Madam Yankelova’s Fine Literature Club Review

Madam Yankelova’s Fine Literature Club is a drama about a club for women where love is prohibited and a dark secret lingers over all.

With a title like Madam Yankelova’s Fine Literature Club, images of Lemony Snicket or just about anything from Tim Burton leap to mind, and well they should, even as the opening credits roll by. However, this is something a little different, darkly so, with a more aggressive tone even as it clings to comedy. An Israeli film spoken entirely in Hebrew, this is a fantasy with a weird twist seeped in all kinds of social commentary that leave it a curious watch to be sure, unsettling absolutely, and a little hard to wrap one’s head around.

Out on a lonely road leading away from a strip club, two women – the sophisticated by somewhat quiet Sophie (Keren Mor) and the outgoing Hannah (Hana Laslo) – wave down men saying they need a ride. One agrees after being told they will bring him to young attractive women. It’s a trap of course, their destination the large estate of the Fine Literature Club, where women gather with men they found who are compared for a specific physical trait and used for…well, that’s a secret. Thing is, Sophie is getting older and losing her ability to lure men, her chance to earn status as one of the club’s lordess’s fading away, possibly ending up in sanitation, where Hannah seems destined to stay herself. But she and Hannah have a plan.

A modest little film with a low budget, Madam Yankelova’s Fine Literature Club is a slow-paced thriller of sorts, though not always with the momentum one might expect. Director Guilhad Emilio Schenkerb makes his feature length debut and commits to the fairy tale feel with a Grimm’s edge, the story possibly rooted in Israeli folklore, the nondescript world giving off a sort of everywhere at anytime vibe, but it’s strangely weightless.

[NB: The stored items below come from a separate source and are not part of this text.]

(** What [Authorize] returns: decision, reason, error. *)
Record verdict := Verdict { v_decision : Decision; v_reason : string; v_err : option error }.

Definition Authorizer (S : Type) : Type := AttributesRecord → ST S verdict.

(** An authorizer without state. *)
Definition pure_authorizer {S} (f : AttributesRecord → verdict) : Authorizer S :=
  λ a s, (f a, s).

(** Rules as reported by a [RuleResolver]. *)
Record DefaultResourceRuleInfo := {
  rr_Verbs : list string;
  rr_APIGroups : list string;
  rr_Resources : list string;
  rr_ResourceNames : list string;
}.

Record DefaultNonResourceRuleInfo := {
  nr_Verbs : list string;
  nr_NonResourceURLs : list string;
}.

Record rules_result := RulesResult {
  rs_resource : list DefaultResourceRuleInfo;
  rs_nonResource : list DefaultNonResourceRuleInfo;
  rs_incomplete : bool;
  rs_err : option error;
}.

Definition RuleResolver : Type := option DefaultInfo → string → rules_result.

(** ** The union authorizer *)

Section union.
Context `{UtilErrors} {S : Type}.

Definition newline : string := String "010"%char "".

(** The loop of [unionAuthzHandler.Authorize]; the two accumulators are the
    local variables of the method. *)
Fixpoint unionAuthz_loop (handlers : list (Authorizer S)) (a : AttributesRecord)
    (errlist : list error) (reasonlist : list string) : ST S verdict :=
  match handlers with
  | [] => mret (Verdict DecisionNoOpinion (Join reasonlist newline) (NewAggregate errlist))
  | currAuthzHandler :: rest =>
      '(Verdict decision reason err) ← currAuthzHandler a;
      let errlist := errlist ++ option_list err in
      let reasonlist := if slen reason =? 0 then reasonlist else reasonlist ++ [reason] in
      match decision with
      | DecisionAllow | DecisionDeny => mret (Verdict decision reason err)
      | DecisionNoOpinion => unionAuthz_loop rest a errlist reasonlist
      end
  end.

Definition unionAuthzHandler_Authorize (handlers : list (Authorizer S)) : Authorizer S :=
  λ a, unionAuthz_loop handlers a [] [].

Fixpoint unionAuthzRules_loop (handlers : list RuleResolver) (u : option DefaultInfo)
    (ns : string) (acc : rules_result) (errList : list error) : rules_result :=
  match handlers with
  | [] => RulesResult (rs_resource acc) (rs_nonResource acc) (rs_incomplete acc)
                      (NewAggregate errList)
  | h :: rest =>
      let r := h u ns in
      unionAuthzRules_loop rest u ns
        (RulesResult (rs_resource acc ++ rs_resource r)
                     (rs_nonResource acc ++ rs_nonResource r)
                     (if rs_incomplete r then true else rs_incomplete acc) None)
        (errList ++ option_list (rs_err r))
  end.

Definition unionAuthzRulesHandler_RulesFor (handlers : list RuleResolver) : RuleResolver :=
  λ u ns, unionAuthzRules_loop handlers u ns (RulesResult [] [] false None) [].
End union.

(** ** Built-in authorizers *)

Definition alwaysAllowAuthorizer_Authorize (a : AttributesRecord) : verdict :=
  Verdict DecisionAllow "" None.

Definition alwaysAllowAuthorizer_RulesFor : RuleResolver := λ _ _,
  RulesResult
    [{| rr_Verbs := ["*"]; rr_APIGroups := []; rr_Resources := ["*"]; rr_ResourceNames := [] |}]
    [{| nr_Verbs := ["*"]; nr_NonResourceURLs := ["*"] |}] false None.

Definition alwaysDenyAuthorizer_Authorize (a : AttributesRecord) : verdict :=
  Verdict DecisionNoOpinion "Everything is forbidden." None.

Definition alwaysDenyAuthorizer_RulesFor : RuleResolver := λ _ _, RulesResult [] [] false None.

Definition privilegedGroupAuthorizer_Authorize (groups : list string) (attr : AttributesRecord)
    : verdict :=
  match a_User attr with
  | None => Verdict DecisionNoOpinion "Error" (Some (Errorf "no user on request." []))
  | Some u =>
      if existsb (λ attr_group, existsb (λ priv_group, priv_group == attr_group) groups)
                 (u_Groups u)
      then Verdict DecisionAllow "" None
      else Verdict DecisionNoOpinion "" None
  end.

(** ** Always-allowed paths *)

Section path.
Context `{StringSets sset}.

(** The loop of [path.NewAuthorizer] over the configured paths: the set of
    exact paths and the list of prefixes, or the configuration error. *)
Fixpoint pathAuthorizer_parse (alwaysAllowPaths : list string)
    (paths : sset) (prefixes : list string) : (sset * list string) + error :=
  match alwaysAllowPaths with
  | [] => inl (paths, prefixes)
  | p :: rest =>
      let p := TrimPrefix p "/" in
      if slen p =? 0 then pathAuthorizer_parse rest (sets_Insert paths [p]) prefixes
      else if ContainsByte (stake (slen p - 1) p) "*"%char
      then inr (Errorf "only trailing * allowed in %q" [p])
      else if HasSuffix p "*"
      then pathAuthorizer_parse rest paths (prefixes ++ [stake (slen p - 1) p])
      else pathAuthorizer_parse rest (sets_Insert paths [p]) prefixes
  end.

(** The authorizer returned by [path.NewAuthorizer]. *)
Definition pathAuthorizer_Authorize (paths : sset) (prefixes : list string)
    (a : AttributesRecord) : verdict :=
  if a_ResourceRequest a then Verdict DecisionNoOpinion "" None
  else
    let pth := TrimPrefix (a_Path a) "/" in
    if sets_Has paths pth then Verdict DecisionAllow "" None
    else if existsb (λ prefix, HasPrefix pth prefix) prefixes
    then Verdict DecisionAllow "" None
    else Verdict DecisionNoOpinion "" None.

Definition path_NewAuthorizer (alwaysAllowPaths : list string)
    : (AttributesRecord → verdict) + error :=
  match pathAuthorizer_parse alwaysAllowPaths (sets_NewString []) [] with
  | inl (paths, prefixes) => inl (pathAuthorizer_Authorize paths prefixes)
  | inr e => inr e
  end.
End path.

(** ** Registration, configuration and construction of the server's authorizer *)

Section authorization.
Context `{UtilErrors} `{StringSets sset} {S : Type}.

(** A registered factory: [None] is a nil factory; otherwise what calling it
    returns. *)
Definition AuthorizerFactory : Type := option (Authorizer S + error).

Record authorization := {
  authorizerFactories : gmap string AuthorizerFactory;
  AuthorizationModeChoices : list string;
}.

Definition authorization_empty : authorization :=
  {| authorizerFactories := ∅; AuthorizationModeChoices := [] |}.

Definition RegisterAuthz (p : authorization) (name : string) (factory : AuthorizerFactory)
    : outcome authorization :=
  match authorizerFactories p !! name with
  | Some _ => Panic "authz is already registered"
  | None =>
      Ret {| authorizerFactories := <[name := factory]> (authorizerFactories p);
             AuthorizationModeChoices := AuthorizationModeChoices p ++ [name] |}
  end.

There’s a lot that’s meant to be tricky, the story playing with our mistrust of who is whom and what they are saying, with everyone feeling as though they have some larger part in outcome, including the arrival of Yosef (Yiftach Klein), a handsome man Sophie meets at the library, whom you’ve already guessed stirs the pot for her in possibly derailing her intended fate. But is he legit? There’s no denying a few moments of fun grow from this and the more the odd story plays out the deeper the hooks set in keeping one invested, but let’s be clear, this is weird stuff.

Not quite a true horror film and not quite a complete dark comedy, Madam Yankelova’s Fine Literature Club at least has a notable style and a strong cast in keeping this compelling. It’s not meant to make you jump or, in the other direction, inspire some laughs, only to generate some thought. For those who crave unpacking greater context from interpretation, this is more than fodder enough for such a thing, but for those looking for a traditional quirky good time at the movies, this might disappoint.